Faced with the observation of the unsatisfactory nature of the age verification measures progressively implemented by digital service providers, another solution needs to be considered. In this context, the LINC (CNIL digital innovation laboratory) published, on 21 June 2022, a demonstration of the feasibility of an innovative, effective and privacy-friendly age verification solution.
Towards a balanced age verification that respects privacy: the CNIL proposal
The solution proposed by the CNIL is based on the intervention of a trusted third party in the procedure for verifying the age of the user of a digital service.

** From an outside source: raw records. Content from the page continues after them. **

(** The schema of a key is that of the longest registered prefix of the
    key, for every order in which the map of prefixes may be walked; there is
    none exactly when no registered prefix matches. *)
Theorem longest_prefix_serves g k order :
  order ≡ₚ map_to_list g.(prefixRegistry) ->
  lookup_in order k = LookupDescriptor k g /\
  forall d, LookupDescriptor k g = Some d <->
    exists p, g.(prefixRegistry) !! p = Some d /\ p `prefix_of` k /\
      forall q d', g.(prefixRegistry) !! q = Some d' -> q `prefix_of` k -> len q <= len p.
Proof.
  intros Hord.
  assert (forall o, o ≡ₚ map_to_list g.(prefixRegistry) -> forall d, lookup_in o k = Some d <->
    exists p, g.(prefixRegistry) !! p = Some d /\ p `prefix_of` k /\
      forall q d', g.(prefixRegistry) !! q = Some d' -> q `prefix_of` k -> len q <= len p) as H.
  { intros o Ho d. unfold lookup_in. pose proof (fold_longer_best k o) as Hb.
    assert (forall p d, (p, d) ∈ o <-> g.(prefixRegistry) !! p = Some d) as Hin
      by (intros; rewrite Ho; apply elem_of_map_to_list).
    destruct (fold_left (longer k) o None) as [[p e]|]; cbn [fmap option_fmap option_map best_of fst snd] in *.
    - destruct Hb as (Hp & Hpre & Hmax). rewrite Hin in Hp. split.
      + intros [= <-]. exists p. repeat split; auto. intros q d' Hq. apply (Hmax (q, d')). by apply Hin.
      + intros (p' & Hp' & Hpre' & Hmax'). f_equal.
        assert (p = p') as ->; [|congruence]. apply (prefix_same_len _ _ k); auto.
        apply Z.le_antisymm; [by eapply Hmax'|]. apply (Hmax (p', d)); [by apply Hin|done].
    - split; [done|]. intros (p & Hp & Hpre & _). exfalso. apply (Hb (p, d)); [by apply Hin|done]. }
  split; [|by apply H]. apply option_eq. intros d. rewrite (H order Hord). symmetry. by apply H.
Qed.
Lemma longest_prefix_serves_witness :
  let d p := MkDescriptor 0 [] 0 p (fun _ => None) in
  let g := RegisterDescriptor (d (str "ab")) (RegisterDescriptor (d (str "a")) empty_registry) in
  DName <$> LookupDescriptor (str "abc") g = Some [] /\ lookup_in (map_to_list g.(prefixRegistry)) (str "abc") = LookupDescriptor (str "abc") g.
Proof.
  intros d g. split; [vm_compute; reflexivity|].
  exact (proj1 (longest_prefix_serves g (str "abc") (map_to_list g.(prefixRegistry)) (reflexivity _))).
Defined.

(** ** The byte scan before redaction

    Text without a backslash: a string literal then is its own text, except
    where bytes that are not UTF-8 are replaced. *)
Definition plain (s : bytes) : Prop := Forall (fun b => #b <> 92) s.
Definition has_replacement (s : bytes) : Prop := exists a b, s = a ++ replacement ++ b.

Lemma plain_suffix r s : r `suffix_of` s -> plain s -> plain r.
Proof. intros [x ->]. unfold plain. rewrite Forall_app. tauto. Qed.
Lemma skip_ws_suffix s : skip_ws s `suffix_of` s.
Proof. induction s as [|b s IH]; cbn; [done|]. case_match; [by apply suffix_cons_r|done]. Qed.
Lemma drop_suffix n (s : bytes) : drop n s `suffix_of` s.
Proof. exists (take n s). by rewrite take_drop. Qed.
Lemma suffix_tail (b : byte) t s : (b :: t) `suffix_of` s -> t `suffix_of` s.
Proof. intros H. transitivity (b :: t); [by apply suffix_cons_r|done]. Qed.
Create HintDb ingest.
#[local] Hint Resolve plain_suffix skip_ws_suffix drop_suffix suffix_tail : ingest.

Lemma unquote_plain fuel s v r :
  plain s -> unquote fuel s = Some (v, r) ->
  r `suffix_of` s /\ (has_replacement v \/ s = v ++ dquote :: r).
Proof.
  revert s v r. induction fuel as [|fuel IH]; intros s v r Hp; [done|].
  destruct s as [|b t]; [done|]. cbn [unquote]. destruct (Z.eqb_spec (#b) 34) as [Hb|Hb].
  { intros [= <- <-]. split; [by apply suffix_cons_r|]. right. cbn. f_equal. symmetry. by apply byte.unsigned_inj. }
  inversion Hp as [|? ? H92 Ht]; subst. rewrite (proj2 (Z.eqb_neq _ _) H92).
  destruct (#b <? 32); [done|]. destruct (rune_len (b :: t)) as [|n] eqn:En.
  - destruct (unquote fuel t) as [[v' r']|] eqn:E; cbn [mbind option_bind]; intros [= <- <-].
    destruct (IH t v' r' Ht E) as [Hs _]. split; [by eapply suffix_cons_r|]. left. by exists [], v'.
  - destruct (unquote fuel (drop (S n) (b :: t))) as [[v' r']|] eqn:E; cbn [mbind option_bind]; intros [= <- <-].
    assert (plain (drop (S n) (b :: t))) as Hd by (eapply plain_suffix; [apply drop_suffix|done]).
    destruct (IH _ v' r' Hd E) as [Hs Hv]. split; [etransitivity; [done|apply drop_suffix]|].
    destruct Hv as [(a & c & ->)|Hv].
    + left. exists (take (S n) (b :: t) ++ a), c. by rewrite <- !app_assoc.
    + right. rewrite <- (take_drop (S n) (b :: t)) at 1. rewrite Hv. apply app_assoc.
Qed.

Lemma digits_suffix s d r : digits s = (d, r) -> r `suffix_of` s.
Proof.
  revert d r. induction s as [|b t IH]; intros d r; cbn; [by intros [= <- <-]|].
  destruct (is_digit b); [|by intros [= <- <-]]. destruct (digits t) as [d' r'] eqn:E. intros [= <- <-].
  apply suffix_cons_r. by eapply IH.
Qed.
Lemma digits1_suffix s d r : digits1 s = Some (d, r) -> r `suffix_of` s.
Proof. unfold digits1. destruct (digits s) as [d' r'] eqn:E. case_match; [done|]. intros [= <- <-]. by eapply digits_suffix. Qed.
Ltac suffixes :=
  repeat (case_match; simplify_option_eq);
  eauto using digits1_suffix, suffix_cons_r with ingest.
Lemma scan_int_suffix s d r : scan_int s = Some (d, r) -> r `suffix_of` s.
Proof. unfold scan_int. intros H. suffixes. Qed.
Lemma scan_frac_suffix s d r : scan_frac s = Some (d, r) -> r `suffix_of` s.
Proof. unfold scan_frac. intros H. suffixes. Qed.
Lemma scan_exp_suffix s d r : scan_exp s = Some (d, r) -> r `suffix_of` s.
Proof. unfold scan_exp. intros H. suffixes. Qed.
Lemma scan_number_suffix s d r : scan_number s = Some (d, r) -> r `suffix_of` s.
Proof.
  unfold scan_number.
  assert (forall s1 sign, ('(i, s2) ← scan_int s1; '(f, s3) ← scan_frac s2; '(e, s4) ← scan_exp s3; Some (sign ++ i ++ f ++ e, s4)) = Some (d, r) -> r `suffix_of` s1) as H.
  { intros s1 sign. destruct (scan_int s1) as [[i s2]|] eqn:E1; [|done]. cbn [mbind option_bind].
    destruct (scan_frac s2) as [[f s3]|] eqn:E2; [|done]. cbn [mbind option_bind].
    destruct (scan_exp s3) as [[e s4]|] eqn:E3; [|done]. cbn [mbind option_bind]. intros [= <- <-].
    etransitivity; [by eapply scan_exp_suffix|]. etransitivity; [by eapply scan_frac_suffix|by eapply scan_int_suffix]. }
  destruct s as [|b t]; [apply H|]. destruct (#b =? 45); intros E; apply H in E; [by apply suffix_cons_r|done].
Qed.
Lemma expect_suffix lit j s x r : expect lit j s = Some (x, r) -> r `suffix_of` s.
Proof. unfold expect. case_match; [|done]. intros [= <- <-]. apply drop_suffix. Qed.

(** What a parser leaves is a suffix of its input. *)
Lemma parse_suffix fuel :
  (forall depth s v r, plain s -> parse_value fuel depth s = Some (v, r) -> r `suffix_of` s) /\
  (forall depth s v r, plain s -> parse_elems fuel depth s = Some (v, r) -> r `suffix_of` s) /\
  (forall depth s v r, plain s -> parse_members fuel depth s = Some (v, r) -> r `suffix_of` s).
Proof.
  induction fuel as [|fuel (IHv & IHe & IHm)]; [done|].
  assert (forall s b t, plain s -> skip_ws s = b :: t -> t `suffix_of` s /\ plain t) as Hws.
  { intros s b t Hp E. assert (t `suffix_of` s) as Hs.
    { eapply suffix_tail. rewrite <- E. apply skip_ws_suffix. }
    split; [done|by eapply plain_suffix]. }
  repeat split; intros depth s v r Hp; cbn.
  - destruct (skip_ws s) as [|b t] eqn:E; [done|]. destruct (Hws s b t Hp E) as [Hs Ht].
    destruct (#b =? 34). { destruct (unquote _ t) as [[x y]|] eqn:Eu; [|done]. cbn. intros [= <- <-].
      etransitivity; [by eapply unquote_plain|done]. }
    destruct (#b =? 123). { case_match; [done|]. destruct (skip_ws t) as [|c r1] eqn:E1; [done|]. destruct (Hws t c r1 Ht E1) as [Hs1 _].
      destruct (#c =? 125); [intros [= <- <-]; by etransitivity|].
      destruct (parse_members _ _ t) as [[x y]|] eqn:Eu; [|done]. cbn. intros [= <- <-]. etransitivity; [by eapply IHm|done]. }
    destruct (#b =? 91). { case_match; [done|]. destruct (skip_ws t) as [|c r1] eqn:E1; [done|]. destruct (Hws t c r1 Ht E1) as [Hs1 _].
      destruct (#c =? 93); [intros [= <- <-]; by etransitivity|].
      destruct (parse_elems _ _ t) as [[x y]|] eqn:Eu; [|done]. cbn. intros [= <- <-]. etransitivity; [by eapply IHe|done]. }
    do 3 (case_match; [intros Ee; etransitivity; [by eapply expect_suffix|done]|]).
    destruct (scan_number (b :: t)) as [[x y]|] eqn:Eu; [|done]. cbn. intros [= <- <-].
    etransitivity; [by eapply scan_number_suffix|]. rewrite <- E. apply skip_ws_suffix.
  - destruct (parse_value fuel depth s) as [[x y]|] eqn:Ev; [|done]. cbn. assert (y `suffix_of` s) as Hy by by eapply IHv.
    assert (plain y) as Hpy by by eapply plain_suffix.
    destruct (skip_ws y) as [|c r1] eqn:E1; [done|]. destruct (Hws y c r1 Hpy E1) as [Hs1 Hp1].
    destruct (#c =? 44).
    + destruct (parse_elems _ _ r1) as [[l z]|] eqn:Ee; [|done]. cbn. intros [= <- <-].
      etransitivity; [by eapply IHe|]. by etransitivity.
    + destruct (#c =? 93); [|done]. intros [= <- <-]. by etransitivity.
  - destruct (skip_ws s) as [|b t] eqn:E; [done|]. destruct (Hws s b t Hp E) as [Hs Ht]. destruct (#b =? 34); [|done].
    destruct (unquote _ t) as [[k y]|] eqn:Eu; [|done]. cbn. assert (y `suffix_of` t) as Hy by by eapply unquote_plain.
    assert (plain y) as Hpy by by eapply plain_suffix. destruct (skip_ws y) as [|c r1] eqn:E1; [done|].
    destruct (Hws y c r1 Hpy E1) as [Hs1 Hp1]. destruct (#c =? 58); [|done].
    destruct (parse_value fuel depth r1) as [[x r2]|] eqn:Ev; [|done]. cbn. assert (r2 `suffix_of` r1) as H2 by by eapply IHv.
    assert (plain r2) as Hp2 by by eapply plain_suffix. destruct (skip_ws r2) as [|d r3] eqn:E3; [done|].
    destruct (Hws r2 d r3 Hp2 E3) as [Hs3 Hp3].
    assert (r3 `suffix_of` s) by (etransitivity; [done|etransitivity; [done|etransitivity; [done|by etransitivity]]]).
    destruct (#d =? 44).
    + destruct (parse_members _ _ r3) as [[l z]|] eqn:Ee; [|done]. cbn. intros [= <- <-].
      etransitivity; [by eapply IHm|done].
    + destruct (#d =? 125); [|done]. by intros [= <- <-].
Qed.

(** The name of a member stands, in quotes, in the text. *)
Lemma raw_members_named fuel s k v :
  plain s -> (k, v) ∈ raw_members fuel s ->
  has_replacement k \/ exists a r, s = a ++ (dquote :: k ++ [dquote]) ++ r.
Proof.
  revert s. induction fuel as [|fuel IH]; intros s Hp; cbn [raw_members]; [intros H; by apply not_elem_of_nil in H|].
  destruct (skip_ws s) as [|b t] eqn:E; [intros H; by apply not_elem_of_nil in H|].
  destruct (Z.eqb_spec (#b) 34) as [Hb|]; [|intros H; by apply not_elem_of_nil in H].
  assert (b = dquote) as -> by by apply byte.unsigned_inj.
  assert ((dquote :: t) `suffix_of` s) as Hs by (rewrite <- E; apply skip_ws_suffix).
  assert (plain t) as Ht by (eapply plain_suffix; [by eapply suffix_tail|done]).
  destruct (unquote (length t) t) as [[k' r]|] eqn:Eu; [|intros H; by apply not_elem_of_nil in H].
  destruct (unquote_plain _ _ _ _ Ht Eu) as [Hr Hk].
  destruct (skip_ws r) as [|c r1] eqn:E1; [intros H; by apply not_elem_of_nil in H|].
  destruct (parse_value _ 1 (skip_ws r1)) as [[x r2]|] eqn:Ev; [|intros H; by apply not_elem_of_nil in H].
  rewrite elem_of_cons. intros [H|H].
  - injection H as <- _. destruct Hk as [Hk|Hk]; [by left|]. right. destruct Hs as [a ->]. exists a, r. subst t.
    f_equal. cbn. f_equal. by rewrite <- app_assoc.
  - destruct (skip_ws r2) as [|d r3] eqn:E3; [by apply not_elem_of_nil in H|].
    destruct (#d =? 44); [|by apply not_elem_of_nil in H].
    assert (r3 `suffix_of` t) as H3.
    { assert (r1 `suffix_of` t) by (etransitivity; [eapply suffix_tail; rewrite <- E1; apply skip_ws_suffix|done]).
      assert (skip_ws r1 `suffix_of` t) by (etransitivity; [apply skip_ws_suffix|done]).
      assert (r2 `suffix_of` t) by (etransitivity; [refine (proj1 (parse_suffix _) _ _ _ _ _ Ev); by eapply plain_suffix|done]).
      etransitivity; [eapply suffix_tail; rewrite <- E3; apply skip_ws_suffix|done]. }
    assert (plain r3) as Hp3 by by eapply plain_suffix.
    destruct (IH r3 Hp3 H) as [|(a & r' & ->)]; [by left|]. right. destruct H3 as [y ->]. destruct Hs as [z ->].
    exists (z ++ [dquote] ++ y ++ a), r'. rewrite <- !app_assoc. done.
Qed.

Lemma contains_mid a p r : contains (a ++ p ++ r) p = true.
Proof.
  induction a as [|b a IH]; cbn [app contains].
  - assert (HasPrefix (p ++ r) p = true) as H by (apply HasPrefix_prefix; by apply prefix_app_r).
    destruct (p ++ r); cbn [contains]; by rewrite H.
  - rewrite IH. apply orb_true_r.
Qed.
Lemma fold_insert_elem (l : list (bytes * bytes)) (m : gmap bytes bytes) k v :
  fold_left (fun m kv => <[kv.1 := kv.2]> m) l m !! k = Some v -> m !! k = Some v \/ (k, v) ∈ l.
Proof.
  revert m. induction l as [|[k' v'] l IH]; intros m; cbn [fold_left]; [by left|]. intros H.
  destruct (IH _ H) as [H1|H1]; [|right; set_solver]. cbn [fst snd] in H1.
  destruct (decide (k' = k)) as [->|]; [rewrite lookup_insert_eq in H1|rewrite lookup_insert_ne in H1 by done]; simplify_eq; set_solver.
Qed.
Lemma scan_sees_members value fields m f :
  mayContainAnyField value fields = false -> raw_map value = Some m -> f ∈ fields -> is_Some (m !! f) -> has_replacement f.
Proof.
  unfold mayContainAnyField. rewrite orb_false_iff. intros [Hbs Hc] Hm Hf [v Hv].
  assert (plain value) as Hp.
  { apply Forall_forall. intros b Hb H92. apply not_true_iff_false in Hbs. apply Hbs. apply existsb_exists.
    exists b. split; [by apply list_elem_of_In|]. lia. }
  assert (exists n s, s `suffix_of` value /\ (f, v) ∈ raw_members n s) as (n & s & Hs & Hin).
  { unfold raw_map in Hm. repeat case_match; simplify_eq.
    apply fold_insert_elem in Hv as [Hv|Hv]; [by rewrite lookup_empty in Hv|]. eexists _, _. split; [|exact Hv].
    destruct (skip_ws value) as [|b t] eqn:E; [apply suffix_nil|]. cbn [tail]. apply (suffix_tail b). rewrite <- E. apply skip_ws_suffix. }
  assert (plain s) as Hps by by eapply plain_suffix.
  destruct (raw_members_named n s f v Hps Hin) as [|(a & r & ->)]; [done|]. exfalso.
  apply not_true_iff_false in Hc. apply Hc. apply existsb_exists. exists f. split; [by apply list_elem_of_In|].
  destruct Hs as [z ->]. rewrite (app_assoc z a). apply contains_mid.
Qed.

Four actors are involved in this proposal: the user of the service subject to an age restriction, the service provider, the trusted third party who knows with certainty the user’s age (for example: a bank, an energy supplier, a supplier, etc.) and a certification authority that has previously verified the reliability of the trusted third party.
The different phases of the mechanism proposed by the CNIL are the following:
- The user wishes to access an online service, the latter subject to an age limit. The online service provides the user with a “challenge”, that is a document containing random data. This document does not mention the online service in question.
- The user transmits the document to the trusted third party of his choice.
- The trusted third party signs the document if the user is of the required age using a secret key that only he has. Nothing in this signature indicates the nature or identity of the signatory trusted third party.
- The user sends the signed document to the online service.
- The online service verifies the validity of the document thus signed by the trusted third party using a public key made available by this trusted third party.
- The user is then granted access to the online service if the signature is valid, proving that the trusted third party has confirmed the user’s age.
This age verification procedure would represent an important step forward as it is extremely reliable and respectful of the user’s privacy. Extremely reliable in the first place because in this scheme the verification carried out by the trusted third party cannot be circumvented and the implementation of rigorous certification standards can simply prevent fraudulent actors pretending to be trusted third parties. Respectful of privacy then, because in the context of this age verification procedure, the transmission of personal data relating to the user is limited to a maximum. The service provider does not receive any data from the user, other than whether the user is old enough to access the service or not. Likewise, the trusted third party has no information other than the user’s request to certify her age.
Therefore, at a time when the need for a digital space adapted to the maturity of users is becoming more and more evident, it is necessary to undertake serious reflection on the development of a balanced online age verification system. The proposal put forward by the CNIL through the LINC will require the creation of an ecosystem and its own large-scale governance. However, this is an extremely promising solution that reconciles both the imperatives of efficiency and the protection of privacy. An approach in line with responsible innovation which, without depriving itself of the enormous opportunities offered by digital technology, also takes into account the specific needs of some users, particularly in this case the youngest.